Working data:
(** * STM32 inclinometer: ADXL345 accelerometer and SSD1306 display drivers

    Shallow embedding of [Core/Src/hardware/accelerometer/ADXL345.c] and
    [Core/Src/hardware/screen/SSD1306.c].

    Both drivers are function-pointer state machines over module-level
    variables.  Each driver's variables become one record, every C function
    becomes a function from that record to a result code and the new record.
    The SPI peripheral, the DMA controller, the GPIO pins and the tick
    interrupt are outside the C sources: calls into them are appended to an
    event trace, and what they answer is read from an environment [Env].
    The handles are taken as set ([ADXL345initialise] and [SSD1306initialise]
    have run), so the [assert]s on them pass. *)

From Stdlib Require Import ZArith List Bool Lia.
Import ListNotations.
Local Open Scope Z_scope.

(** * Fixed-width integers *)

Definition u8 (x : Z) : Z := x mod 256.
Definition u16 (x : Z) : Z := x mod 65536.
(** Conversion to [int16_t] and [int32_t] (two's complement wrap-around). *)
Definition s16 (x : Z) : Z := (x + 32768) mod 65536 - 32768.
Definition s32 (x : Z) : Z := (x + 2147483648) mod 4294967296 - 2147483648.

(** [array[i] = v]; an index past the end leaves the list as it is (the C
    code never writes there). *)
Fixpoint poke (i : nat) (v : Z) (l : list Z) : list Z :=
  match l, i with
  | [], _ => []
  | _ :: t, O => v :: t
  | h :: t, S i' => h :: poke i' v t
  end.

(** [dst[offset + k] = bytes[k]] for every [k]. *)
Fixpoint blit (offset : nat) (bytes : list Z) (dst : list Z) : list Z :=
  match bytes with
  | [] => dst
  | b :: rest => blit (S offset) rest (poke offset b dst)
  end.

(** * Error codes *)

Module ErrorStack.

Inductive errorLevel_e := ERR_NONE | ERR_WARNING | ERR_ERROR | ERR_CRITICAL.

(** Modelled from the spec: [errorstack.h] is not among the sources.  An
    error code is {origin, detail, severity}; success is the zero value. *)
Record errorCode_u := mkErrorCode {
  origin : Z;
  detail : Z;
  severity : errorLevel_e
}.

Definition ERR_SUCCESS : errorCode_u := mkErrorCode 0 0 ERR_NONE.

(** Modelled from the spec: [createErrorCode] of the missing
    [errorstack.c]: a new code from its three components. *)
Definition createErrorCode (functionID newError : Z) (level : errorLevel_e)
  : errorCode_u :=
  mkErrorCode functionID newError level.

(** Modelled from the spec: [pushErrorCode] of the missing [errorstack.c]:
    the origin is overwritten, the severity is the inner one, the detail is
    the innermost non-zero detail, or the new one above a success. *)
Definition pushErrorCode (oldCode : errorCode_u) (functionID newError : Z)
  : errorCode_u :=
  mkErrorCode functionID
              (if detail oldCode =? 0 then newError else detail oldCode)
              (severity oldCode).

(** Modelled from the spec: [isError] of the missing [errorstack.h]: true
    iff the severity is not none. *)
Definition isError (code : errorCode_u) : bool :=
  match severity code with
  | ERR_NONE => false
  | _ => true
  end.

End ErrorStack.
Export ErrorStack.

(** * Hardware collaborators *)

Inductive Pin := ADXL_INT1_Pin | SSD1306_DC_Pin | SSD1306_RES_Pin.

(** One constructor per low-level call that acts on a peripheral. *)
Inductive Event :=
| LL_SPI_Enable
| LL_SPI_Disable
| LL_SPI_TransmitData8 (byte : Z)
| LL_SPI_ReceiveData8
| LL_SPI_ClearFlag_OVR
| LL_SPI_EnableDMAReq_TX
| LL_GPIO_ResetOutputPin (pin : Pin)
| LL_GPIO_SetOutputPin (pin : Pin)
| LL_DMA_DisableChannel
| LL_DMA_ClearFlag_GI5
| LL_DMA_SetDataLength (length : Z)
| LL_DMA_EnableChannel.

(** What the hardware answers during one call of a driver function.

    - [flag_deadline n]: the driver's n-th busy-wait ([while(!FLAG &&
      timer);]) spins while the tick interrupt decrements the SPI timer; the
      awaited flag rises when the timer shows this value.  A value at or
      above the current timer means the flag is there at once, a value of
      zero or below that it does not rise before the timer runs out.
    - [rx_data n]: the n-th byte read from the SPI data register.
    - [int1_pin_set]: level of the watermark pin (active low).
    - [dma_TE5], [dma_TC5]: DMA transfer-error and transfer-complete flags. *)
Record Env := {
  flag_deadline : nat -> Z;
  rx_data : nat -> Z;
  int1_pin_set : bool;
  dma_TE5 : bool;
  dma_TC5 : bool
}.

(** The SPI side of a driver: its transaction timer ([adxlSPITimer_ms],
    [ssd1306SPITimer_ms]), how many busy-waits and receptions it has made
    (indices into [Env]), and the calls it issued, oldest first. *)
Record Bus := {
  SPITimer_ms : Z;
  waits : nat;
  receptions : nat;
  trace : list Event
}.

Definition emit (e : Event) (b : Bus) : Bus :=
  {| SPITimer_ms := SPITimer_ms b; waits := waits b;
     receptions := receptions b; trace := trace b ++ [e] |}.

Definition arm (span : Z) (b : Bus) : Bus :=
  {| SPITimer_ms := span; waits := waits b;
     receptions := receptions b; trace := trace b |}.

(** [while(!FLAG && timer);]: on exit the timer is what was left when the
    flag rose, or zero.  Ticks are only observed here: between two waits the
    timer keeps its value. *)
Definition busy_wait (env : Env) (b : Bus) : Bus :=
  {| SPITimer_ms := Z.max 0 (Z.min (SPITimer_ms b) (flag_deadline env (waits b)));
     waits := S (waits b);
     receptions := receptions b; trace := trace b |}.

Definition receive (env : Env) (b : Bus) : Z * Bus :=
  (u8 (rx_data env (receptions b)),
   {| SPITimer_ms := SPITimer_ms b; waits := waits b;
      receptions := S (receptions b);
      trace := trace b ++ [LL_SPI_ReceiveData8] |}).

(** A bus transaction starts when the peripheral is enabled. *)
Definition starts_transaction (e : Event) : bool :=
  match e with
  | LL_SPI_Enable => true
  | _ => false
  end.

Definition transactions (t : list Event) : nat :=
  length (filter starts_transaction t).

(** * ADXL345 accelerometer driver *)

Module ADXL345.

(** The constants of [ADXL345registers.h], which is not among the sources:
    register numbers, the bounds used to validate them, and the bit masks
    written into the registers.  The driver is modelled for any values. *)
Class ADXL345registers := {
  DEVICE_ID : Z;
  BANDWIDTH_POWERMODE : Z;
  POWER_CONTROL : Z;
  INTERRUPT_ENABLE : Z;
  DATA_FORMAT : Z;
  DATA_X0 : Z;
  FIFO_CONTROL : Z;
  ADXL_REGISTER_MAXNB : Z;
  ADXL_HIGH_RESERVED_REG : Z;
  ADXL_DEVICE_ID : Z;
  ADXL_WRITE : Z;
  ADXL_READ : Z;
  ADXL_SINGLE : Z;
  ADXL_MULTIPLE : Z;
  ADXL_NO_SELF_TEST : Z;
  ADXL_SELF_TEST : Z;
  ADXL_SPI_4WIRE : Z;
  ADXL_INT_ACTIV_LOW : Z;
  ADXL_13BIT_RESOL : Z;
  ADXL_RIGHT_JUSTIFY : Z;
  ADXL_RANGE_16G : Z;
  ADXL_MODE_BYPASS : Z;
  ADXL_MODE_FIFO : Z;
  ADXL_INT_MAP_INT1 : Z;
  ADXL_POWER_NORMAL : Z;
  ADXL_RATE_200HZ : Z;
  ADXL_MEASURE_MODE : Z;
  ADXL_INT_WATERMARK : Z
}.

(** The values of the ADXL345 datasheet (register map, table 19), used
    where a concrete device is needed. *)
Definition datasheet : ADXL345registers := {|
  DEVICE_ID := 0x00;
  BANDWIDTH_POWERMODE := 0x2C;
  POWER_CONTROL := 0x2D;
  INTERRUPT_ENABLE := 0x2E;
  DATA_FORMAT := 0x31;
  DATA_X0 := 0x32;
  FIFO_CONTROL := 0x38;
  ADXL_REGISTER_MAXNB := 0x39;
  ADXL_HIGH_RESERVED_REG := 0x1C;
  ADXL_DEVICE_ID := 0xE5;
  ADXL_WRITE := 0x00;
  ADXL_READ := 0x80;
  ADXL_SINGLE := 0x00;
  ADXL_MULTIPLE := 0x40;
  ADXL_NO_SELF_TEST := 0x00;
  ADXL_SELF_TEST := 0x80;
  ADXL_SPI_4WIRE := 0x00;
  ADXL_INT_ACTIV_LOW := 0x20;
  ADXL_13BIT_RESOL := 0x08;
  ADXL_RIGHT_JUSTIFY := 0x00;
  ADXL_RANGE_16G := 0x03;
  ADXL_MODE_BYPASS := 0x00;
  ADXL_MODE_FIFO := 0x40;
  ADXL_INT_MAP_INT1 := 0x00;
  ADXL_POWER_NORMAL := 0x00;
  ADXL_RATE_200HZ := 0x0B;
  ADXL_MEASURE_MODE := 0x08;
  ADXL_INT_WATERMARK := 0x02
|}.

(** Modelled from the spec: [axis_e] of the missing [ADXL345.h]; three
    axes, stored in this order in the data registers. *)
Inductive axis_e := X_AXIS | Y_AXIS | Z_AXIS.

Definition axis_index (axis : axis_e) : nat :=
  match axis with X_AXIS => 0 | Y_AXIS => 1 | Z_AXIS => 2 end%nat.

(** An [int32_t array[NB_AXIS]]. *)
Record axes := mkAxes { x_of : Z; y_of : Z; z_of : Z }.

Definition get (axis : axis_e) (a : axes) : Z :=
  match axis with X_AXIS => x_of a | Y_AXIS => y_of a | Z_AXIS => z_of a end.

Definition set (axis : axis_e) (v : Z) (a : axes) : axes :=
  match axis with
  | X_AXIS => mkAxes v (y_of a) (z_of a)
  | Y_AXIS => mkAxes (x_of a) v (z_of a)
  | Z_AXIS => mkAxes (x_of a) (y_of a) v
  end.

(** ** Definitions *)

Definition SPI_TIMEOUT_MS : Z := 10.
Definition INT_TIMEOUT_MS : Z := 1000.
Definition NB_REG_INIT : nat := 6.
(** Modelled from the spec: [ADXL_SAMPLES_32] and [ADXL_NB_DATA_REGISTERS]
    of the missing [ADXL345registers.h]: 32 samples of six bytes. *)
Definition ADXL_SAMPLES_32 : Z := 32.
Definition ADXL_NB_DATA_REGISTERS : Z := 6.
Definition ADXL_AVG_SAMPLES : Z := ADXL_SAMPLES_32.
Definition ADXL_AVG_SHIFT : Z := 5.

(** The expression of the [static_assert] on the two constants. *)
Definition static_assert_AVG (samples shift : Z) : bool :=
  Z.shiftr samples shift =? 1.

(** [ADXLfunctionCodes_e] *)
Definition INIT : Z := 0.
Definition SELF_TESTING_OFF : Z := 1.
Definition SELF_TEST_WAIT : Z := 2.
Definition SELF_TESTING_ON : Z := 3.
Definition MEASURE : Z := 4.
Definition CHK_MEASURES : Z := 5.
Definition WRITE_REGISTER : Z := 6.
Definition READ_REGISTERS : Z := 7.
Definition GET_X_ANGLE : Z := 8.
Definition GET_Y_ANGLE : Z := 9.
Definition INTEGRATE : Z := 10.
Definition POP_FIFO : Z := 11.
Definition STARTUP : Z := 12.

(** The states [_state] can point to. *)
Inductive adxlState :=
| Startup
| Configuring
| MeasuringST_OFF
| WaitingForSTenabled
| MeasuringST_ON
| Measuring
| Error.

(** The module-level variables of the driver. *)
Record ADXL := mkADXL {
  adxlTimer_ms : Z;
  bus : Bus;
  _state : adxlState;
  _measurementsUpdated : Z;
  _latestValues : axes;
  _previousValues : axes;
  _zeroValues : axes;
  _result : errorCode_u
}.

Definition set_adxlTimer_ms (v : Z) (s : ADXL) : ADXL :=
  mkADXL v (bus s) (_state s) (_measurementsUpdated s) (_latestValues s)
         (_previousValues s) (_zeroValues s) (_result s).
Definition set_bus (v : Bus) (s : ADXL) : ADXL :=
  mkADXL (adxlTimer_ms s) v (_state s) (_measurementsUpdated s)
         (_latestValues s) (_previousValues s) (_zeroValues s) (_result s).
Definition set_state (v : adxlState) (s : ADXL) : ADXL :=
  mkADXL (adxlTimer_ms s) (bus s) v (_measurementsUpdated s)
         (_latestValues s) (_previousValues s) (_zeroValues s) (_result s).
Definition set_measurementsUpdated (v : Z) (s : ADXL) : ADXL :=
  mkADXL (adxlTimer_ms s) (bus s) (_state s) v (_latestValues s)
         (_previousValues s) (_zeroValues s) (_result s).
Definition set_latestValues (v : axes) (s : ADXL) : ADXL :=
  mkADXL (adxlTimer_ms s) (bus s) (_state s) (_measurementsUpdated s) v
         (_previousValues s) (_zeroValues s) (_result s).
Definition set_previousValues (v : axes) (s : ADXL) : ADXL :=
  mkADXL (adxlTimer_ms s) (bus s) (_state s) (_measurementsUpdated s)
         (_latestValues s) v (_zeroValues s) (_result s).
Definition set_zeroValues (v : axes) (s : ADXL) : ADXL :=
  mkADXL (adxlTimer_ms s) (bus s) (_state s) (_measurementsUpdated s)
         (_latestValues s) (_previousValues s) v (_result s).
Definition set_result (v : errorCode_u) (s : ADXL) : ADXL :=
  mkADXL (adxlTimer_ms s) (bus s) (_state s) (_measurementsUpdated s)
         (_latestValues s) (_previousValues s) (_zeroValues s) v.

(** The variables as their initialisers give them, after
    [ADXL345initialise] has zeroed the three arrays. *)
Definition initial : ADXL :=
  mkADXL INT_TIMEOUT_MS
         {| SPITimer_ms := 0; waits := 0; receptions := 0; trace := [] |}
         Startup 0 (mkAxes 0 0 0) (mkAxes 0 0 0) (mkAxes 0 0 0) ERR_SUCCESS.

Definition ADXL345initialise (s : ADXL) : errorCode_u * ADXL :=
  let s := set_bus (emit LL_SPI_Disable (bus s)) s in
  let s := set_latestValues (mkAxes 0 0 0) s in
  let s := set_previousValues (mkAxes 0 0 0) s in
  let s := set_zeroValues (mkAxes 0 0 0) s in
  (ERR_SUCCESS, s).

Definition ADXL345hasChanged (axis : axis_e) (s : ADXL) : Z * ADXL :=
  let tmp := if get axis (_latestValues s) =? get axis (_previousValues s)
             then 0 else 1 in
  (tmp, set_previousValues (set axis (get axis (_latestValues s))
                                (_previousValues s)) s).

Definition ADXLzeroDown (s : ADXL) : ADXL :=
  let z := set X_AXIS (s32 (- get X_AXIS (_latestValues s))) (_zeroValues s) in
  let z := set Y_AXIS (s32 (- get Y_AXIS (_latestValues s))) z in
  set_zeroValues z s.

Definition ADXLcancelZeroing (s : ADXL) : ADXL :=
  set_zeroValues (mkAxes 0 0 0) s.

Definition isFIFOdataReady (env : Env) : bool := negb (int1_pin_set env).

Problem requirements:
Repeat the material exactly. Begin with its first line and end with the line that has "(** [dst[offset +".

Response area:
(** * STM32 inclinometer: ADXL345 accelerometer and SSD1306 display drivers

    Shallow embedding of [Core/Src/hardware/accelerometer/ADXL345.c] and
    [Core/Src/hardware/screen/SSD1306.c].

    Both drivers are function-pointer state machines over module-level
    variables.  Each driver's variables become one record, every C function
    becomes a function from that record to a result code and the new record.
    The SPI peripheral, the DMA controller, the GPIO pins and the tick
    interrupt are outside the C sources: calls into them are appended to an
    event trace, and what they answer is read from an environment [Env].
    The handles are taken as set ([ADXL345initialise] and [SSD1306initialise]
    have run), so the [assert]s on them pass. *)

From Stdlib Require Import ZArith List Bool Lia.
Import ListNotations.
Local Open Scope Z_scope.

(** * Fixed-width integers *)

Definition u8 (x : Z) : Z := x mod 256.
Definition u16 (x : Z) : Z := x mod 65536.
(** Conversion to [int16_t] and [int32_t] (two's complement wrap-around). *)
Definition s16 (x : Z) : Z := (x + 32768) mod 65536 - 32768.
Definition s32 (x : Z) : Z := (x + 2147483648) mod 4294967296 - 2147483648.

(** [array[i] = v]; an index past the end leaves the list as it is (the C
    code never writes there). *)
Fixpoint poke (i : nat) (v : Z) (l : list Z) : list Z :=
  match l, i with
  | [], _ => []
  | _ :: t, O => v :: t
  | h :: t, S i' => h :: poke i' v t
  end.

(** [dst[offset + k] = bytes[k]] for every [k]. *)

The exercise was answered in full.